La brevedad en la literatura es un valor; ya lo hemos defendido en otras ocasiones. Y la narración insulsa sobre trivialidades es una invitación al aburrimiento. Las doscientas primeras páginas de un libro de Foster Wallace puede que hagan gracia, pero a la que llegas a la doscientas veintiuna, la broma literaria amenaza con tornarse infinita.
Moraleja
Considerando lo anterior, trate de guiarse en lo sucesivo por las normas siguientes:
—Hay listas de libros de todo tipo. La broma infinita aparece entre los mejores libros en inglés del siglo XX, pero también en la lista de los libros más indigeribles. ¡Y eso que el editor de La broma eliminó más de quinientas páginas del original! No se fíe de las listas.
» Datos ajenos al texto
Definition get_cell {A} (l : list A) (i : nat) : cprog A :=
  match l !! i with Some x => mret x | None => raise OutOfBounds end.

Definition PushOp (op : key) : cprog unit :=
  s ← gets id;
  if decide (opsp s = STACKMAX) then stack_error
  else if decide (opsp s < length (opstack s))%nat
  then modify (fun s => s <| opstack := <[opsp s := op]> (opstack s) |>
                          <| opsp := S (opsp s) |>)
  else raise OutOfBounds.

Definition PopOp : cprog key :=
  s ← gets id;
  match opsp s with
  | O => stack_error;; mret kNOP
  | S n => opsp =: n;; get_cell (opstack s) n
  end.

Definition isopempty : cprog bool :=
  n ← gets opsp;
  mret (bool_decide (n = O)).

(** [numstack[0..2]] shifted up with [x] put at the bottom: the RPN push. *)
Definition rpn_push (x : double) (st : list double) : list double :=
  match st with
  | a :: b :: c :: rest => x :: a :: b :: rest
  | _ => st
  end.

(** The RPN pop: [numstack[2]] is kept and copied down. *)
Definition rpn_pop (st : list double) : list double :=
  match st with
  | a :: b :: c :: rest => b :: c :: c :: rest
  | _ => st
  end.

Definition PushNum (num : double) : cprog unit :=
  s ← gets id;
  if rpn s then modify (fun s => s <| numstack := rpn_push num (numstack s) |>)
  else if decide (numsp s = STACKMAX) then stack_error
  else if decide (numsp s < length (numstack s))%nat
  then modify (fun s => s <| numstack := <[numsp s := num]> (numstack s) |>
                          <| numsp := S (numsp s) |>)
  else raise OutOfBounds.

Definition PopNum : cprog double :=
  s ← gets id;
  if rpn s then
    tmp ← get_cell (numstack s) 0;
    modify (fun s => s <| numstack := rpn_pop (numstack s) |>);;
    mret tmp
  else match numsp s with
  | O => stack_error;; mret dzero
  | S n => numsp =: n;; get_cell (numstack s) n
  end.

(** Roll [dnum] and the three stack cells; [dir] is INV, up when set. *)
Definition RollNum (dir : Z) : cprog unit :=
  modify (fun s =>
    match numstack s with
    | a :: b :: c :: rest =>
      if truthy dir
      then s <| numstack := dnum s :: a :: b :: rest |> <| dnum := c |>
      else s <| numstack := b :: c :: dnum s :: rest |> <| dnum := a |>
    | _ => s
    end).

Definition ClearStacks : cprog unit :=
  s ← gets id;
  when (rpn s) (modify (fun s => s <| numstack :=
     match numstack s with
     | _ :: _ :: _ :: rest => dzero :: dzero :: dzero :: rest
     | st => st
     end |>));;
  numsp =: O;;
  opsp =: O.

Definition priority (op : key) : Z :=
  match op with
  | kPOW => 6
  | kMUL | kDIV | kMOD => 5
  | kADD | kSUB => 4
  | kSHL | kSHR => 3
  | kAND => 2
  | kXOR => 1
  | kOR => 0
  | _ => 0
  end.

(** ** Entry *)

Definition pre_op (keynum : key) : cprog bool :=
  s ← gets id;
  if (entered s =? 3) && negb (key_eqb keynum kCLR || key_eqb keynum kOFF) then
    if rpn s then
      clrdisp++:;;
      CLR =: 0;;
      mret false
    else mret true
  else
    when (negb (key_eqb keynum kCLR)) (CLR =: 0);;
    mret false.

Definition change_base : cprog unit :=
  parse_double;;
  s ← gets id;
  (if dle dzero (dnum s) then
     (if numbase s =? 8 then numbase =: 10
      else if numbase s =? 10 then numbase =: 16
      else if numbase s =? 16 then numbase =: 8
      else skip);;
     format_double (dnum s)
   else on_disp (strlcpy (str "error")));;
  DrawDisplay.

Definition memory_cell (keynum : key) : nat :=
  match keynum with
  | kONE => 1 | kTWO => 2 | kTHREE => 3 | kFOUR => 4 | kFIVE => 5
  | kSIX => 6 | kSEVEN => 7 | kEIGHT => 8 | kNINE => 9 | kZERO => 0
  | _ => 0
  end.

Definition set_mem (cell : nat) (x : double) : cprog unit :=
  modify (fun s => s <| mem := <[cell := x]> (mem s) |>).

(** The digit [numeric] appends in the given base, if the key is one there. *)
Definition numeric_char (keynum : key) (base : Z) : option char :=
  match keynum with
  | kZERO => Some "0"%char | kONE => Some "1"%char | kTWO => Some "2"%char
  | kTHREE => Some "3"%char | kFOUR => Some "4"%char | kFIVE => Some "5"%char
  | kSIX => Some "6"%char | kSEVEN => Some "7"%char
  | kEIGHT => if 8 <? base then Some "8"%char else None
  | kNINE => if 8 <? base then Some "9"%char else None
  | kxA => if 10 <? base then Some "A"%char else None
  | kxB => if 10 <? base then Some "B"%char else None
  | kxC => if 10 <? base then Some "C"%char else None
  | kxD => if 10 <? base then Some "D"%char else None
  | kxE => if 10 <? base then Some "E"%char else None
  | kxF => if 10 <? base then Some "F"%char else None
  | _ => None
  end.

(** The first half of [numeric]: in RPN mode a digit after STO, RCL or SUM
    names a memory cell. *)
Definition numeric_memory (op keynum : key) : cprog unit :=
  let cell := memory_cell keynum in
  s ← gets id;
  m ← get_cell (mem s) cell;
  (match op with
   | kSTO =>
     set_mem cell (dnum s);;
     lift_enabled =: 1;; entered =: 2;; clrdisp++:
   | kRCL =>
     PushNum (dnum s);;
     dnum =: m;;
     format_double m;;
     lift_enabled =: 1;; entered =: 1;; clrdisp++:
   | kSUM =>
     set_mem cell (dadd m (dnum s));;
     lift_enabled =: 1;; entered =: 2;; clrdisp++:
   | _ => skip
   end);;
  memop =: kCLR;;
  DrawDisplay.

Definition numeric_digit (keynum : key) : cprog unit :=
  s ← gets id;
  when (truthy (clrdisp s)) (
    on_disp (buf_set 0 NUL);;
    Dpoint =: 0;;
    exponent =: 0;;
    when (truthy (Z.land (of_bool (rpn s)) (lift_enabled s))) (PushNum (dnum s)));;
  d ← disp;
  if decide (MAXDISP ≤ length d)%nat then skip
  else match numeric_char keynum (numbase s) with
  | None => skip
  | Some c =>
    on_disp (strcat [c]);;
    DrawDisplay;;
    when (truthy (clrdisp s) && negb (key_eqb keynum kZERO)) (clrdisp =: 0);;
    memop =: keynum;;
    entered =: 1;;
    lift_enabled =: 0
  end.

Definition numeric (keynum : key) : cprog unit :=
  flagINV =: 0;;
  s ← gets id;
  match rpn s, memop s with
  | true, (kSTO | kRCL | kSUM) as op => numeric_memory op keynum
  | _, _ => numeric_digit keynum
  end.

Definition clearf : cprog unit :=
  flagINV =: 0;;
  s ← gets id;
  when (truthy (CLR s) && negb (rpn s)) (ClearStacks;; flagPAREN =: 0);;
  CLR++:;;
  Dpoint =: 0;;
  exponent =: 0;;
  clrdisp =: 1;;
  entered =: 1;;
  on_disp (strlcpy (str "0"));;
  DrawDisplay.

Definition bkspf : cprog unit :=
  lift_enabled =: 0;;
  s ← gets id;
  if negb (truthy (flagINV s)) then
    if negb (entered s =? 1) then clearf
    else if truthy (clrdisp s) then skip
    else
      d ← disp;
      when (bool_decide (0 < length d)%nat) (
        when (bool_decide (last d = Some "."%char)) (Dpoint =: 0);;
        on_disp (buf_set (Z.of_nat (length d) - 1) NUL));;
      d' ← disp;
      when (bool_decide (length d' = O)) (
        on_disp (strcat (str "0"));;
        clrdisp++:);;
      DrawDisplay
  else
    on_disp (strlcpy (str "0"));;
    dnum =: dzero;;
    clrdisp++:;;
    flagINV =: 0;;
    DrawDisplay.

Definition decf : cprog unit :=
  flagINV =: 0;;
  s ← gets id;
  when (truthy (clrdisp s)) (
    when (rpn s && truthy (lift_enabled s)) (PushNum (dnum s));;
    on_disp (strlcpy (str "0")));;
  when (negb (truthy (Dpoint s))) (
    on_disp (strcat (str "."));;
    DrawDisplay;;
    Dpoint++:);;
  clrdisp =: 0;;
  entered =: 1.

Definition eef : cprog unit :=
  flagINV =: 0;;
  s ← gets id;
  when (truthy (clrdisp s)) (
    when (rpn s && truthy (lift_enabled s)) (PushNum (dnum s));;
    on_disp (strlcpy (if rpn s then str "1" else str "0")));;
  when (negb (truthy (exponent s))) (
    on_disp (strcat (str "E+"));;
    DrawDisplay;;
    d ← disp;
    exponent =: Z.of_nat (length d) - 1);;
  clrdisp =: 0;;
  entered =: 1.

Definition negf : cprog unit :=
  flagINV =: 0;;
  s ← gets id;
  if truthy (exponent s) then
    match buf_get (exponent s) (dispstr s) with
    | None => raise OutOfBounds
    | Some c =>
      on_disp (buf_set (exponent s) (if decide (c = "-"%char) then "+"%char else "-"%char));;
      DrawDisplay
    end
  else
    d ← disp;
    if decide (d = str "0") then skip
    else
      (if decide (head d = Some "-"%char)
       then on_disp (write_str 0 (tail d))
       else on_disp (strlcpy (take 32 (str "-" ++ d))));;
      when (entered s =? 2) (dnum =: dmul (d_of_Z (-1)) (dnum s));;
      DrawDisplay.

(** ** Arithmetic *)

(** The switch shared by [twoop], [twof], [equf] and [rparf]:
    [acc = acc op dnum].  Integer remainder by zero, and LONG_MIN % -1, trap.
    Shift counts are taken modulo 64 as the processor does. *)
Definition arith `{Libm} (op : key) (a d : double) : cprog double :=
  let la := to_long a in
  let ld := to_long d in
  match op with
  | kADD => mret (dadd a d)
  | kSUB => mret (dsub a d)
  | kMUL => mret (dmul a d)
  | kDIV => mret (ddiv a d)
  | kPOW => mret (pow a d)
  | kMOD =>
    if (ld =? 0) || ((la =? - 2 ^ 63) && (ld =? -1)) then raise Trap
    else mret (d_of_Z (Z.rem la ld))
  | kAND => mret (d_of_Z (Z.land la ld))
  | kOR => mret (d_of_Z (Z.lor la ld))
  | kXOR => mret (d_of_Z (Z.lxor la ld))
  | kSHL => mret (d_of_Z (s64 (Z.shiftl la (ld mod 64))))
  | kSHR => mret (d_of_Z (Z.shiftr la (ld mod 64)))
  | _ => mret a
  end.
—Leer no ha de ser una obligación. Lea usted lo que le plazca y durante el tiempo que le plazca. Puede abandonar un libro cuando quiera. Deje la disciplina inglesa para los masoquistas. Un poquito de Foster Wallace es suficiente para mascar la tragedia que comporta vivir siendo un apático de tomo y lomo.
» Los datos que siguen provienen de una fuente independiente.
(** Deleting the last character. *)
Lemma wp_bksp_cut s s1 :
  Sh s → (0 < length (cstr (dispstr s)))%nat → wf s1 → dispstr s1 = dispstr s →
  wp only_trap (on_disp (buf_set (Z.of_nat (length (cstr (dispstr s))) - 1) NUL))
     (fun _ s2 => Sh s2) s1.
Proof.
  intros [_ [Hl He]] Hpos Hs1 Hd. unfold strlen in Hl.
  apply wp_set_nul; [done|lia|].
  intros b Hb Hcs. split; [done|]. unfold short, strlen. simpl. rewrite Hcs, Hd.
  rewrite length_take. split; [lia|]. by apply take_not_elem.
Qed.

Lemma pres_bkspf : pres Good Inv bkspf.
Proof.
  unfold bkspf. apply (pres_bind Good Good).
  { apply pres_modify. intros s [[] ?]. split; [by constructor|done]. }
  intros _ s HG. apply wp_bind, wp_gets. unfold id.
  destruct (negb (truthy (flagINV s))).
  - destruct (negb (entered s =? 1)); [apply pres_clearf; auto with calc|].
    destruct (truthy (clrdisp s)) eqn:Hc; [apply wp_ret; auto with calc|].
    assert (H0 : Sh s).
    { apply Good_Sh; [done|]. unfold truthy in Hc. by destruct (Z.eqb_spec (clrdisp s) 0). }
    apply wp_bind, wp_disp; [apply H0|].
    apply wp_bind, wp_when; [|intros _; by apply wp_bksp_refill].
    intros Hl%bool_decide_eq_true. apply wp_bind, wp_when; intros _.
    + apply wp_modify. eapply wp_mono; [apply wp_bksp_cut; [done..| |done]|].
      { destruct HG as [[] _]. by constructor. }
      intros ? s2 H2. by apply wp_bksp_refill.
    + eapply wp_mono; [apply wp_bksp_cut; [done..|auto with calc|done]|].
      intros ? s2 H2. by apply wp_bksp_refill.
  - apply (wp_mono _ _ (fun _ => Cl)); [|auto with calc].
    apply Good_wf in HG. revert HG. apply (fun H : pres wf Cl _ => H s).
    pres_step; [pres_auto|]. pres_step; [pres_auto|]. pres_core wf Cl. pres_auto.
Qed.

Lemma wp_write_tail Q s :
  wf s → cstr (dispstr s) ≠ [] →
  (∀ b, wf (s <| dispstr := b |>) → cstr b = tail (cstr (dispstr s)) →
    Q tt (s <| dispstr := b |>)) →
  wp only_trap (on_disp (write_str 0 (tail (cstr (dispstr s))))) Q s.
Proof.
  intros Hs Hne HQ. pose proof Hs as [].
  pose proof (strlen_lt _ wf_term0) as Hl. unfold strlen in Hl.
  destruct (write_str_some 0 (tail (cstr (dispstr s))) (dispstr s)) as [b Hb].
  { destruct (cstr (dispstr s)); simpl in *; [done|lia]. }
  eapply wp_on_disp_set; [exact Hb|]. apply HQ.
  - apply wf_set_disp; [done| |by eapply write_str_terminated].
    rewrite <- wf_disp0. by eapply write_str_length.
  - revert Hb. unfold write_str. case_decide; [|done]. intros [= <-].
    apply cstr_app. intros Hin. apply (cstr_no_nul (dispstr s)).
    destruct (cstr (dispstr s)); [done|]. simpl in Hin. set_solver.
Qed.

(** The end of [negf]: the number and the display are updated. *)
Lemma wp_negf_finish s b c :
  wf (s <| dispstr := b |>) → (clrdisp s = 0 → "e"%char ∉ cstr b) →
  wp only_trap
    (when c (dnum =: dmul (d_of_Z (-1)) (dnum s));; DrawDisplay)
    (fun _ => Inv) (s <| dispstr := b |>).
Proof.
  intros Hb He.
  assert (Hd : ∀ s1, wf s1 → clrdisp s1 = clrdisp s → dispstr s1 = b →
    wp only_trap DrawDisplay (fun _ => Inv) s1).
  { intros s1 Hs1 Hc1 Hd1. apply wp_DrawDisplay; [done|]. intros b' l i Hb' Hsh.
    split; [by destruct Hb'|]. simpl. rewrite Hc1. intros Hc. right.
    apply Hsh. rewrite Hd1. by apply He. }
  apply wp_bind, wp_when; intros _.
  - apply wp_modify. apply Hd; [|done..]. destruct Hb. by constructor.
  - by apply Hd.
Qed.

Lemma pres_negf : pres Good Inv negf.
Proof.
  unfold negf. apply (pres_bind Good Good).
  { apply pres_modify. intros s [[] ?]. split; [by constructor|done]. }
  intros _ s HG. pose proof HG as [Hs Hsh].
  apply wp_bind, wp_gets. unfold id. rewrite (wf_exponent s Hs). simpl.
  apply wp_bind, wp_disp; [done|]. case_decide as H0; [by apply wp_ret, Good_Inv|].
  apply wp_bind. case_decide as Hh.
  - apply wp_write_tail; [done|by intros E; rewrite E in Hh|].
    intros b Hb Hc. apply wp_negf_finish; [done|]. intros Hz.
    destruct (Hsh Hz) as [_ He]. rewrite Hc.
    destruct (cstr (dispstr s)); [done|]. simpl. set_solver.
  - apply wp_strlcpy; [done|]. intros b Hb Hc. apply wp_negf_finish; [done|].
    intros Hz. destruct (Hsh Hz) as [_ He]. rewrite Hc.
    + apply take_not_elem, not_elem_of_cons. split; [done|]. by apply take_not_elem.
    + apply not_elem_of_cons. split; [done|]. apply take_not_elem, cstr_no_nul.
Qed.
End Entry.

(** ** Runs *)

(** The keys other than the exponent and number-base ones. *)
Definition plain_key (k : key) : bool := negb (key_eqb k kEE || key_eqb k kBASE).

Section Runs.
Context `{!Libm}.

Lemma pres_do_op_switch k : plain_key k = true → pres Good Inv (do_op_switch k).
Proof.
  intros Hk.
  assert (Hg : ∀ m : cprog unit, pres Inv Inv m → pres Good Inv m).
  { intros m Hm. eapply pres_weaken; eauto using Good_Inv. }
  assert (Hr : ∀ a b : cprog unit, pres Inv Inv a → pres Inv Inv b →
    pres Good Inv (rpn_choice a b)).
  { intros a b Ha Hb. apply Hg. apply pres_gets_bind. intros s _. by destruct (rpn s). }
  pose proof pres_twoop. pose proof pres_twof. pose proof pres_oneop.
  pose proof pres_memf. pose proof pres_numeric.
  assert (pres Good Inv clearf) by (eapply pres_weaken; eauto using pres_clearf, Good_wf).
  assert (pres Good Inv offf) by (eapply pres_weaken; eauto using pres_offf, Good_wf).
  assert (pres Good Inv ringbell) by (apply pres_ret, Good_Inv).
  destruct k; try done; simpl;
    auto using pres_invf, pres_drgf, pres_decf, pres_negf, pres_bkspf, pres_lparf,
      pres_rparf, pres_entrf, pres_equf, pres_rollf.
Qed.

(** Error recovery keys work from the error state too. *)
Lemma pres_recovery k : k = kCLR ∨ k = kOFF → pres wf Inv (do_op_switch k).
Proof. intros [-> | ->]; [apply pres_clearf|apply pres_offf]. Qed.

Lemma pres_calc_do_op k : plain_key k = true → pres Inv Inv (calc_do_op k).
Proof.
  intros Hk s [Hs Hd]. unfold calc_do_op, with_pre_op, pre_op.
  apply wp_bind, wp_bind, wp_gets. unfold id.
  destruct (entered s =? 3) eqn:He; simpl.
  - destruct (negb (key_eqb k kCLR || key_eqb k kOFF)) eqn:Hrec.
    + destruct (rpn s); [|by apply wp_ret, wp_ret].
      apply wp_bind, wp_modify, wp_bind, wp_modify, wp_ret.
      apply pres_do_op_switch; [done|].
      destruct Hs. split; [constructor|]; simpl; auto; lia.
    + apply wp_bind, wp_when; intros _.
      all: try apply wp_modify; apply wp_ret, pres_recovery.
      all: try (unfold key_eqb in Hrec; apply negb_false_iff, orb_true_iff in Hrec;
                rewrite !bool_decide_eq_true in Hrec; done).
      all: destruct Hs; by constructor.
  - assert (HG : Good s).
    { split; [done|]. intros Hc. destruct (Hd Hc) as [E|]; [|done].
      rewrite E in He. done. }
    apply wp_bind, wp_when; intros _.
    + apply wp_modify, wp_ret, pres_do_op_switch; [done|].
      destruct HG as [[] ?]. split; [by constructor|done].
    + apply wp_ret. by apply pres_do_op_switch.
Qed.

Lemma pres_press ks : forallb plain_key ks = true → pres Inv Inv (press ks).
Proof.
  induction ks as [|k ks IH]; simpl; intros Hks; [by apply pres_ret|].
  apply andb_prop in Hks as [Hk Hks].
  eapply pres_bind; [by apply pres_calc_do_op|]. intros _. by apply IH.
Qed.

Lemma initial_Cl b : Cl (initial b).
Proof.
  split; [|done]. constructor; simpl; first [reflexivity | unfold STACKMAX; lia].
Qed.

Lemma pres_run ks : forallb plain_key ks = true → pres Cl Inv (ResetCalc;; press ks).
Proof.
  intros Hks. eapply pres_bind; [by apply pres_ResetCalc_Cl|]. intros _.
  eapply pres_weaken; [by apply pres_press|auto with calc..].
Qed.
End Runs.

(** ** Theorems *)

(** Evaluating [initial] by need would compute its floats. *)
#[local] Strategy 1000 [initial ResetCalc press].

(** C11: as long as neither EE nor base is pressed, no sequence of keys, on
    either keypad and with any mathematics library, makes the calculator read
    or write outside its arrays: the run ends in a state where the display is
    a terminated string in its 32 bytes and both stack pointers are in range,
    or it stops at an integer division trap. *)
Theorem plain_keys_memory_safe `{Libm} rpn_mode ks :
  forallb plain_key ks = true →
  match run rpn_mode ks with
  | Ok _ s => (strlen (dispstr s) < LCD_STR_LEN)%nat ∧ Inv s
  | Fault f => f = Trap
  end.
Proof.
  intros Hks. pose proof (pres_run ks Hks _ (initial_Cl rpn_mode)) as Hp.
  unfold wp in Hp. unfold run.
  destruct ((ResetCalc;; press ks) (initial rpn_mode)) as [[] s|f]; [|done].
  split; [|done]. destruct Hp as [[] _]. rewrite <- wf_disp0. by apply strlen_lt.
Qed.

Lemma plain_keys_memory_safe_witness :
  let L := Build_Libm (fun x _ => x) id id id id id id id id id in
  forallb plain_key [kNINE; kDEC; kFIVE; kNEG; kMUL; kTWO; kEQU; kBKSP] = true ∧
  match run false [kNINE; kDEC; kFIVE; kNEG; kMUL; kTWO; kEQU; kBKSP] with
  | Ok _ s => (strlen (dispstr s) < LCD_STR_LEN)%nat ∧ Inv s
  | Fault f => f = Trap
  end.
Proof.
  intros L. split; [reflexivity|].
  apply (@plain_keys_memory_safe L false [kNINE; kDEC; kFIVE; kNEG; kMUL; kTWO; kEQU; kBKSP]).
  reflexivity.
Defined.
—Sobre depresiones, manicomios, suicidios y demás: tómese la medicación que le han prescrito, aunque le atonte un poco. Haga como el Jefe, que cada día se la toma. Sus subordinados, familiares y amigos se lo agradecerán.
[1] D. T. Max: Todas las historias de amor son historias de fantasmas. David Foster Wallace, una biografía. (Debate, Barcelona, 2013).
[2] David Foster Wallace: El rey pálido (Random House, Barcelona, 2011).
[3] David Foster Wallace: La broma infinita (Mondadori, Barcelona, 2002).
[4] David Foster Wallace: Entrevistas breves con hombres repulsivos (Random House, Barcelona, 2011).